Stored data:
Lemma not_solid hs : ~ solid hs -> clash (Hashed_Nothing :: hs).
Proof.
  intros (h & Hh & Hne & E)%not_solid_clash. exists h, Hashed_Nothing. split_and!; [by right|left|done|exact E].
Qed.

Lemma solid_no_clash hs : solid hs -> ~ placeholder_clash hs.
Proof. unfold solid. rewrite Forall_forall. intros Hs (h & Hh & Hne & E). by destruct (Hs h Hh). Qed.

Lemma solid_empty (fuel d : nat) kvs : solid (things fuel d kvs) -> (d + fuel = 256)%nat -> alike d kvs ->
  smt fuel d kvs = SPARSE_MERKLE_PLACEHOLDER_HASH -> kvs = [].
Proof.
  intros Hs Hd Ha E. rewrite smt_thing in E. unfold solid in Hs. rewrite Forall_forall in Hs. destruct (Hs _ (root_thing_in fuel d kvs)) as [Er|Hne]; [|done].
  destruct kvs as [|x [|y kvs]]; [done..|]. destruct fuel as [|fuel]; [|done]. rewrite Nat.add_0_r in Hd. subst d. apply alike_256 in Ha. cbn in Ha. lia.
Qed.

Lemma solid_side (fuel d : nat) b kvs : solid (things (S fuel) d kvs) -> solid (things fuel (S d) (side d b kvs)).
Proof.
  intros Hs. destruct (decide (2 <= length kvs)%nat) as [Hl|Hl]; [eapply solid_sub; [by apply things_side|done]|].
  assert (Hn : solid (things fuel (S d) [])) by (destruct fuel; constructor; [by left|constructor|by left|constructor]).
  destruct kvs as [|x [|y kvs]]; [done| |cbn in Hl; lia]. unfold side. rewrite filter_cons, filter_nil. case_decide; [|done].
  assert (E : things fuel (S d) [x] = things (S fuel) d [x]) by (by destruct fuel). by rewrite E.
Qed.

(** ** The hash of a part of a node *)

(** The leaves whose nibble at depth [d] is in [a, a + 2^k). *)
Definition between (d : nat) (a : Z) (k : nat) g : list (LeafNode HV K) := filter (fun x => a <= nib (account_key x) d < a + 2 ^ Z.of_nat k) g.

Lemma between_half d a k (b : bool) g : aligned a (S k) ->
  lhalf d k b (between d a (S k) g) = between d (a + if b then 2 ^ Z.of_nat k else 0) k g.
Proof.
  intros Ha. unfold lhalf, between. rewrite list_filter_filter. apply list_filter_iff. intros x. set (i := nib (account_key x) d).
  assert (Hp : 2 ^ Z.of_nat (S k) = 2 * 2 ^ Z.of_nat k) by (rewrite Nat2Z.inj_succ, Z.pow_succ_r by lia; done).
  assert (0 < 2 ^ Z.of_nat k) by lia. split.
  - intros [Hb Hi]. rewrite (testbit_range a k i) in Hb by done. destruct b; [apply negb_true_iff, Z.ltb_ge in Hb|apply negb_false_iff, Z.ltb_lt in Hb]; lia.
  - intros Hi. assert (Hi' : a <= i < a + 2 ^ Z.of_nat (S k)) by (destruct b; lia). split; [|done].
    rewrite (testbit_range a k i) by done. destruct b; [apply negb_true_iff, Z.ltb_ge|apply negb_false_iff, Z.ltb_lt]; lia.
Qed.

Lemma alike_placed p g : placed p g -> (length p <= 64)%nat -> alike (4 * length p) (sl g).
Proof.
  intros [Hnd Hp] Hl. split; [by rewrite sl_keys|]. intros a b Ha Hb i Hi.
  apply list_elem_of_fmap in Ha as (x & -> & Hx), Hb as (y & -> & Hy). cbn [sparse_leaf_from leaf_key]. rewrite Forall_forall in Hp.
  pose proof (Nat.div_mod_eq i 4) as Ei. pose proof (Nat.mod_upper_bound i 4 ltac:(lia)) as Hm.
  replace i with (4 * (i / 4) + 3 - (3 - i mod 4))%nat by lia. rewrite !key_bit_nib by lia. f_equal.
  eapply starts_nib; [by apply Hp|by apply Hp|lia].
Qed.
...
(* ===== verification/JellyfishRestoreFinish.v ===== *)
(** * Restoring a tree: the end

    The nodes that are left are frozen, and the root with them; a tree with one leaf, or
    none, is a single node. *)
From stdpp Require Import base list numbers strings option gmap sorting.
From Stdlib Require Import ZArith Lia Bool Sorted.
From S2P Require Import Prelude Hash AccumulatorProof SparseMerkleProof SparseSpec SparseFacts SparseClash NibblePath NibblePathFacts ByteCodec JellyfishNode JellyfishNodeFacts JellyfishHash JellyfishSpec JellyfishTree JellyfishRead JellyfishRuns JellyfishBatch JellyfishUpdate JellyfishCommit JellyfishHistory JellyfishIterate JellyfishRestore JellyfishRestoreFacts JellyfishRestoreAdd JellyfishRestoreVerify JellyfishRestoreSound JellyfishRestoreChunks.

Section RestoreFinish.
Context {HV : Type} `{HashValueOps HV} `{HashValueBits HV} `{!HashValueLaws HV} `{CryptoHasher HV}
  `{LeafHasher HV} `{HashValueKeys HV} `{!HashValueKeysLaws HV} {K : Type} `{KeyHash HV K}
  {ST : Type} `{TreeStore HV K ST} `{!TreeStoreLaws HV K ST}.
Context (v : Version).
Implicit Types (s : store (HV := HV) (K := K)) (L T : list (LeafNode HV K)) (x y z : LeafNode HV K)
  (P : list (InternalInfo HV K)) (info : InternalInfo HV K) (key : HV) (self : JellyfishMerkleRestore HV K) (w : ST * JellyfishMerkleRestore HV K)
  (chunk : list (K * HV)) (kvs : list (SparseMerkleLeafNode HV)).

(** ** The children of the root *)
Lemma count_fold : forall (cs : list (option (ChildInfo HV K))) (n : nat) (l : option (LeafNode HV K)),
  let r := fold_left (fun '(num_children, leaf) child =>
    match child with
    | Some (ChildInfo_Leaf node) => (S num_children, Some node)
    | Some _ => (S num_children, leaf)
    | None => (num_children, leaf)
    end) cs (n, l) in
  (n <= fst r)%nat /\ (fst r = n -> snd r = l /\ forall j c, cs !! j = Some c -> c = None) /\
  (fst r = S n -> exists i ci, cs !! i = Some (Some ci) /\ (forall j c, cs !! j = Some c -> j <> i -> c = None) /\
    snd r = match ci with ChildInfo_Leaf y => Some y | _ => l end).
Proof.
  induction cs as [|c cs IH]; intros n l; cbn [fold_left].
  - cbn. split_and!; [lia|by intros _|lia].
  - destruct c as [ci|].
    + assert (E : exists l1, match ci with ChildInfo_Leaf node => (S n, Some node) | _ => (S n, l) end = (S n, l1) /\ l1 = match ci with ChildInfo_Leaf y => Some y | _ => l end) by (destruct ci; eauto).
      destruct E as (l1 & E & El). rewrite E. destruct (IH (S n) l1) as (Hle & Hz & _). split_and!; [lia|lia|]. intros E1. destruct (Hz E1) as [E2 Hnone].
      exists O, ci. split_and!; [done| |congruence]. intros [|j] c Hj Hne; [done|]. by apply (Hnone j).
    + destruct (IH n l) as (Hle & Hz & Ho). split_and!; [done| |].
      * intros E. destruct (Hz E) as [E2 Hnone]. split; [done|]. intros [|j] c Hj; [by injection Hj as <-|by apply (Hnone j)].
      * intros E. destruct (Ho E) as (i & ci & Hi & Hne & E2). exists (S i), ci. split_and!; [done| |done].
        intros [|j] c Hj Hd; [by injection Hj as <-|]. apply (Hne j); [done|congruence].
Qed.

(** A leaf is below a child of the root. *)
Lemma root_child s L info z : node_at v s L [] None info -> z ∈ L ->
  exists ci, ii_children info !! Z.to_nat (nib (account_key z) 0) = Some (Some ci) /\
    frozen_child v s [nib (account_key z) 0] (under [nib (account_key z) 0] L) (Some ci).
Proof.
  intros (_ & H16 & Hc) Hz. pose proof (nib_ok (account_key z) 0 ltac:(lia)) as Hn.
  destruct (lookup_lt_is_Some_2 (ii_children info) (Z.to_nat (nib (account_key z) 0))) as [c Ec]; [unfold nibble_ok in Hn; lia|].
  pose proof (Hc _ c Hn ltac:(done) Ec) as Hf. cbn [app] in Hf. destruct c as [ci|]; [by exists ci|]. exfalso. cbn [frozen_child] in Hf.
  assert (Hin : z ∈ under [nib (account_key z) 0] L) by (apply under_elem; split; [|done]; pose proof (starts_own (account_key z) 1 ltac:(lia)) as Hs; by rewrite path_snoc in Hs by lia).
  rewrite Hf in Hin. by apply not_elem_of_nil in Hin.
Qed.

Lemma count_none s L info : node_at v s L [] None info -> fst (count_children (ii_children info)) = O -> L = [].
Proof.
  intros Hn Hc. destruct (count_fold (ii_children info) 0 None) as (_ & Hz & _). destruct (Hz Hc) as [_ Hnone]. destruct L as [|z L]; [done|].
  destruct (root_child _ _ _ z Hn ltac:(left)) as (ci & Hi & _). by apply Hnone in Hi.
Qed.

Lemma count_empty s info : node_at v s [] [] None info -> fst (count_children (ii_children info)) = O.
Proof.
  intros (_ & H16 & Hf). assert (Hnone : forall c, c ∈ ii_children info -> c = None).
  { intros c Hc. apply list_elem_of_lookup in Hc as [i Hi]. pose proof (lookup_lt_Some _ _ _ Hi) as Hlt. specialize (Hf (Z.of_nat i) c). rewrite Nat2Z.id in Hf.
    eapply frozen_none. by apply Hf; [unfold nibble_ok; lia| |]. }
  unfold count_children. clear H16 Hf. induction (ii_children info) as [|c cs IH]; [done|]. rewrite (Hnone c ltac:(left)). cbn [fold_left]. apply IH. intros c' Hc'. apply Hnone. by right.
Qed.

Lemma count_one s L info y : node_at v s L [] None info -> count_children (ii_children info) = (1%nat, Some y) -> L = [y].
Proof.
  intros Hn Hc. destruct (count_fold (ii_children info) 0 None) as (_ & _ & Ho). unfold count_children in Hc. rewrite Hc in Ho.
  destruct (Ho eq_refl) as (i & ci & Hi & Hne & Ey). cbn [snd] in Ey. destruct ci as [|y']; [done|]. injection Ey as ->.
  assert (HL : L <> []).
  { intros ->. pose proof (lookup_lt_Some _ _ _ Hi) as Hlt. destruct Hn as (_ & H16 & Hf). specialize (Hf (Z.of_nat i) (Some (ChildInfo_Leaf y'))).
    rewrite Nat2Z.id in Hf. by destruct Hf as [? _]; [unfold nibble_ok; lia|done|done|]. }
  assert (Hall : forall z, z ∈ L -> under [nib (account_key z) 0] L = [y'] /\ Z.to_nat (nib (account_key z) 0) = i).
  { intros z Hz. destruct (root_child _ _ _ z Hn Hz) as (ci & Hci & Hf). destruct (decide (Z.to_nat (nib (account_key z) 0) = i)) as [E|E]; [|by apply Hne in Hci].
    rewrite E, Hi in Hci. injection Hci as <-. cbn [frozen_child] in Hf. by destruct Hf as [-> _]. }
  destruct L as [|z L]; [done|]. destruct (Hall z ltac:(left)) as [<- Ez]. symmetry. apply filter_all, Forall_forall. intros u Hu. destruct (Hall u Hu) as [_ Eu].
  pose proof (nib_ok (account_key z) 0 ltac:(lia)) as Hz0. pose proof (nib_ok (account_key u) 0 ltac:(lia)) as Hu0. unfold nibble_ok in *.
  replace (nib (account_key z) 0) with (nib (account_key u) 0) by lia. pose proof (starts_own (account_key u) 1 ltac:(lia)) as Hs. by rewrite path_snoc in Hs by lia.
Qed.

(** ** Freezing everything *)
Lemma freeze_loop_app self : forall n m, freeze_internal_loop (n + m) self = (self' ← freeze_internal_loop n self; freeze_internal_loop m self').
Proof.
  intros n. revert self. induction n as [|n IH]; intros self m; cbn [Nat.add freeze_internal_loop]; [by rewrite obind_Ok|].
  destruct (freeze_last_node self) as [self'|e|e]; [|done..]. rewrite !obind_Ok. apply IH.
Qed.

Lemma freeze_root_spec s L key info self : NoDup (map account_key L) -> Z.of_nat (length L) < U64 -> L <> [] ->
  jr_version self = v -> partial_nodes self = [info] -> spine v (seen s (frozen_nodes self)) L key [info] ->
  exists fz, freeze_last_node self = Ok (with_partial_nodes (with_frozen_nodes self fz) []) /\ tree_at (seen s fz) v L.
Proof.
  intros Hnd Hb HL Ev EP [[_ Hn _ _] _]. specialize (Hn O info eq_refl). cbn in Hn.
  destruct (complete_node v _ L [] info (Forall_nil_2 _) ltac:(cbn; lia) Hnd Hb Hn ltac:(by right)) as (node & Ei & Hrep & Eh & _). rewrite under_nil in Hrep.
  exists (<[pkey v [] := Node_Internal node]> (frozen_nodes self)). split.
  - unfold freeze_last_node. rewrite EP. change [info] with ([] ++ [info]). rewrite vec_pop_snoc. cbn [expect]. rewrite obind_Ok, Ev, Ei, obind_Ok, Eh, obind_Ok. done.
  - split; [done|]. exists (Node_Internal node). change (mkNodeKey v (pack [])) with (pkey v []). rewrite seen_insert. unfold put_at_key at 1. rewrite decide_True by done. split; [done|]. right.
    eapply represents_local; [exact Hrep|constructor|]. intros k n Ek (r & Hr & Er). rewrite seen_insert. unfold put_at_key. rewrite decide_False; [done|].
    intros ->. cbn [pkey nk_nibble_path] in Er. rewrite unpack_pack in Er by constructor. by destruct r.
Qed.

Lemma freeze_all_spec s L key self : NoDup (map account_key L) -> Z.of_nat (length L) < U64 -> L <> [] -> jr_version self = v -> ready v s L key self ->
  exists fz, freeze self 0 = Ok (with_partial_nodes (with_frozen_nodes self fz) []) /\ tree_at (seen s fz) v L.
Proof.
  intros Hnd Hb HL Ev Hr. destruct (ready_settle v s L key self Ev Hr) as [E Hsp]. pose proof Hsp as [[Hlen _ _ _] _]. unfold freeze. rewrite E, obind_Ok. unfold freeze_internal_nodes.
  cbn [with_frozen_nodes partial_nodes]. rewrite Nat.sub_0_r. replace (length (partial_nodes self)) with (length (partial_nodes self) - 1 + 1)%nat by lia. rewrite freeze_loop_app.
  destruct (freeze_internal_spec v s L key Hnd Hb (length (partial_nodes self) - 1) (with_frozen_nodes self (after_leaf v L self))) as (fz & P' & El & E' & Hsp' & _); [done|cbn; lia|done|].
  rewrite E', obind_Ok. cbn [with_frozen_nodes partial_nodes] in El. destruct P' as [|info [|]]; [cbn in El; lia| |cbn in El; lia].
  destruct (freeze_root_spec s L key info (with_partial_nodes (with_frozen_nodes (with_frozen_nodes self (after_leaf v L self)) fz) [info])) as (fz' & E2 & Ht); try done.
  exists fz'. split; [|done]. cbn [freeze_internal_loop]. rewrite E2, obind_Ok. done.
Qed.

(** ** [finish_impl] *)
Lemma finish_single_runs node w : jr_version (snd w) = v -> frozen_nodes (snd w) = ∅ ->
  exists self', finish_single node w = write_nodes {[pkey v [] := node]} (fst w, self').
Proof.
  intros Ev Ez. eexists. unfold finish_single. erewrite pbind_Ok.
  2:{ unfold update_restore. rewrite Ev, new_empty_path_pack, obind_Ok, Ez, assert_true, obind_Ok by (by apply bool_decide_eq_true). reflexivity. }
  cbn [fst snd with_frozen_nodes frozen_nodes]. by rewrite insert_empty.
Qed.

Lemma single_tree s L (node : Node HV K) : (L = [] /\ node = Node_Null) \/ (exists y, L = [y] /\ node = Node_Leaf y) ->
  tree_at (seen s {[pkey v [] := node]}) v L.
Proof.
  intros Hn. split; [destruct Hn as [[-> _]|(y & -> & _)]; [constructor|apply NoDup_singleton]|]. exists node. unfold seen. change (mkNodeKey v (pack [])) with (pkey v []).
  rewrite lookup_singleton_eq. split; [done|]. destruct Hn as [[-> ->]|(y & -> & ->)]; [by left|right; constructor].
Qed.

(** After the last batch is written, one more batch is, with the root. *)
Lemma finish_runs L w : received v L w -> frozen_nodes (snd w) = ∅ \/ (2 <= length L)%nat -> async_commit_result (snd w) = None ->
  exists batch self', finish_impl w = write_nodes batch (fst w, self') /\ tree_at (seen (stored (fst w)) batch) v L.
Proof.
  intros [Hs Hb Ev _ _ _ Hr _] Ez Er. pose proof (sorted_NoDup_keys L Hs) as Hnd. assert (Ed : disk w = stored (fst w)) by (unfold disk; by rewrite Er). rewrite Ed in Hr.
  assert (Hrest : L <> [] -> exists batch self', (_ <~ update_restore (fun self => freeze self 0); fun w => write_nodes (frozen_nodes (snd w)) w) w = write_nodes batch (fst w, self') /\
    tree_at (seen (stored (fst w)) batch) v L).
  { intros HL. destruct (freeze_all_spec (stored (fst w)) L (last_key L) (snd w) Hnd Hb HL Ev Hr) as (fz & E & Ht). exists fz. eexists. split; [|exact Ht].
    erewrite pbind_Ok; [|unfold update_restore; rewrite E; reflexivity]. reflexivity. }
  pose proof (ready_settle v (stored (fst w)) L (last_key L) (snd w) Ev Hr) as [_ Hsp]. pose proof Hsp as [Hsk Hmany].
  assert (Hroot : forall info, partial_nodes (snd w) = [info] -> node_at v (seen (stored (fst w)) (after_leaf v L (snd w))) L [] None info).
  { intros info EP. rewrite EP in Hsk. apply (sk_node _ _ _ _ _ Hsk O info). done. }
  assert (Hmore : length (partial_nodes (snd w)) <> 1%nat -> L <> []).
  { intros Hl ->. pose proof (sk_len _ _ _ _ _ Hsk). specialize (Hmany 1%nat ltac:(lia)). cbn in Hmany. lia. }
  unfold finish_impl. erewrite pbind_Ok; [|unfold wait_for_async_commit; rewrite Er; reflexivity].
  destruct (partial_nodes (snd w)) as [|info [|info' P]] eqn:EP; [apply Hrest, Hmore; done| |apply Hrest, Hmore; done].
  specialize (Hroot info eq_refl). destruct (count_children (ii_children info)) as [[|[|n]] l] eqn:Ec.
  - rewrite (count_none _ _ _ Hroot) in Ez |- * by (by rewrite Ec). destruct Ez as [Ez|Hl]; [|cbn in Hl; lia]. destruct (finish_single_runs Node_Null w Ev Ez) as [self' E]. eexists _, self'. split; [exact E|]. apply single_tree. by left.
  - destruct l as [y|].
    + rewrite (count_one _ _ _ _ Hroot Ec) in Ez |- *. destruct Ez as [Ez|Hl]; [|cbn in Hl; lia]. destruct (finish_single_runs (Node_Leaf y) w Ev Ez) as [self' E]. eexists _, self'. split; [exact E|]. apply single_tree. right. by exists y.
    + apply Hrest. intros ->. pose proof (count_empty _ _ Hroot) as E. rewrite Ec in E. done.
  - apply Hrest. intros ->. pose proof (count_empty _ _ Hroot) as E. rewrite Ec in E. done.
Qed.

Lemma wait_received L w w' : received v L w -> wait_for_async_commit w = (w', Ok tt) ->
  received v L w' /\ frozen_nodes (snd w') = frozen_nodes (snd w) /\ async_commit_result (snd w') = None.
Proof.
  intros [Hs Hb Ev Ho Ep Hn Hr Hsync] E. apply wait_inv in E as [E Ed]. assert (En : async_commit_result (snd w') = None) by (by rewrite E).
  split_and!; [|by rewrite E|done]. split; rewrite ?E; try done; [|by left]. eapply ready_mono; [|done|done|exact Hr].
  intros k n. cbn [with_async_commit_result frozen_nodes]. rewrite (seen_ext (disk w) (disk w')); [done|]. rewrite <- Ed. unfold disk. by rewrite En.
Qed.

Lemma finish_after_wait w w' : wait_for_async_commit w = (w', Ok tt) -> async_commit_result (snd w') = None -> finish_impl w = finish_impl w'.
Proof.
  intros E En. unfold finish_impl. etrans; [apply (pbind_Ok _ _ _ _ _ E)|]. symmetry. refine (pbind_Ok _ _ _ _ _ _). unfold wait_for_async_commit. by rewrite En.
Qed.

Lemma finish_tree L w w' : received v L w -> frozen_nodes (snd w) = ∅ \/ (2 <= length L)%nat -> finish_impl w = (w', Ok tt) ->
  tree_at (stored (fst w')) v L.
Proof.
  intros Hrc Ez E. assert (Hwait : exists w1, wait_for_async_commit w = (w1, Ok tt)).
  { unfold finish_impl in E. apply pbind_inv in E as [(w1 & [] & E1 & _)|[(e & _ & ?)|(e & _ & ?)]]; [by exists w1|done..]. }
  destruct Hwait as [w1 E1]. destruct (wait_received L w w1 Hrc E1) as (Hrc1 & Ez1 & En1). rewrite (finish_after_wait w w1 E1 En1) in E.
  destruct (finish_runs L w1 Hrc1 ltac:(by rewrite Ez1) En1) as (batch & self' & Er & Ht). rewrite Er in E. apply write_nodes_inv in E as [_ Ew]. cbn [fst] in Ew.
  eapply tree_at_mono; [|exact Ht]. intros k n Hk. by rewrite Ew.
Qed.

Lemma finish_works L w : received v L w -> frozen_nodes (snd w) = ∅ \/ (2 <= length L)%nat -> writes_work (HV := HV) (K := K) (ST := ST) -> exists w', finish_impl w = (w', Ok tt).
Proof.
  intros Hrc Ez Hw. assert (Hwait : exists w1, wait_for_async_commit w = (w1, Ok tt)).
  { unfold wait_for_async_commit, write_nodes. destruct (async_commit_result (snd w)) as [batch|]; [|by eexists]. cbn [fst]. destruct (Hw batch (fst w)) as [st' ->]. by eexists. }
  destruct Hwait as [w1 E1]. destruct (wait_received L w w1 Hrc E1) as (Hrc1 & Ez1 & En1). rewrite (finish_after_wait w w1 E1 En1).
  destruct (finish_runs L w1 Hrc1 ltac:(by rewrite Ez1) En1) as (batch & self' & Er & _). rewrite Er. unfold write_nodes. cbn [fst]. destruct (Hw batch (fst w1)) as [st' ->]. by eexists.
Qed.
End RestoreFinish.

What needs to be done:
Taking the entries above, restate exactly those lines that fall between the line with "Lemma not_solid hs" and the line with "assert (0 < 2 ^ Z.of_nat k) by lia. split.", keeping both of those lines too.

Response:
Lemma not_solid hs : ~ solid hs -> clash (Hashed_Nothing :: hs).
Proof.
  intros (h & Hh & Hne & E)%not_solid_clash. exists h, Hashed_Nothing. split_and!; [by right|left|done|exact E].
Qed.

Lemma solid_no_clash hs : solid hs -> ~ placeholder_clash hs.
Proof. unfold solid. rewrite Forall_forall. intros Hs (h & Hh & Hne & E). by destruct (Hs h Hh). Qed.

Lemma solid_empty (fuel d : nat) kvs : solid (things fuel d kvs) -> (d + fuel = 256)%nat -> alike d kvs ->
  smt fuel d kvs = SPARSE_MERKLE_PLACEHOLDER_HASH -> kvs = [].
Proof.
  intros Hs Hd Ha E. rewrite smt_thing in E. unfold solid in Hs. rewrite Forall_forall in Hs. destruct (Hs _ (root_thing_in fuel d kvs)) as [Er|Hne]; [|done].
  destruct kvs as [|x [|y kvs]]; [done..|]. destruct fuel as [|fuel]; [|done]. rewrite Nat.add_0_r in Hd. subst d. apply alike_256 in Ha. cbn in Ha. lia.
Qed.

Lemma solid_side (fuel d : nat) b kvs : solid (things (S fuel) d kvs) -> solid (things fuel (S d) (side d b kvs)).
Proof.
  intros Hs. destruct (decide (2 <= length kvs)%nat) as [Hl|Hl]; [eapply solid_sub; [by apply things_side|done]|].
  assert (Hn : solid (things fuel (S d) [])) by (destruct fuel; constructor; [by left|constructor|by left|constructor]).
  destruct kvs as [|x [|y kvs]]; [done| |cbn in Hl; lia]. unfold side. rewrite filter_cons, filter_nil. case_decide; [|done].
  assert (E : things fuel (S d) [x] = things (S fuel) d [x]) by (by destruct fuel). by rewrite E.
Qed.

(** ** The hash of a part of a node *)

(** The leaves whose nibble at depth [d] is in [a, a + 2^k). *)
Definition between (d : nat) (a : Z) (k : nat) g : list (LeafNode HV K) := filter (fun x => a <= nib (account_key x) d < a + 2 ^ Z.of_nat k) g.

Lemma between_half d a k (b : bool) g : aligned a (S k) ->
  lhalf d k b (between d a (S k) g) = between d (a + if b then 2 ^ Z.of_nat k else 0) k g.
Proof.
  intros Ha. unfold lhalf, between. rewrite list_filter_filter. apply list_filter_iff. intros x. set (i := nib (account_key x) d).
  assert (Hp : 2 ^ Z.of_nat (S k) = 2 * 2 ^ Z.of_nat k) by (rewrite Nat2Z.inj_succ, Z.pow_succ_r by lia; done).
  assert (0 < 2 ^ Z.of_nat k) by lia. split.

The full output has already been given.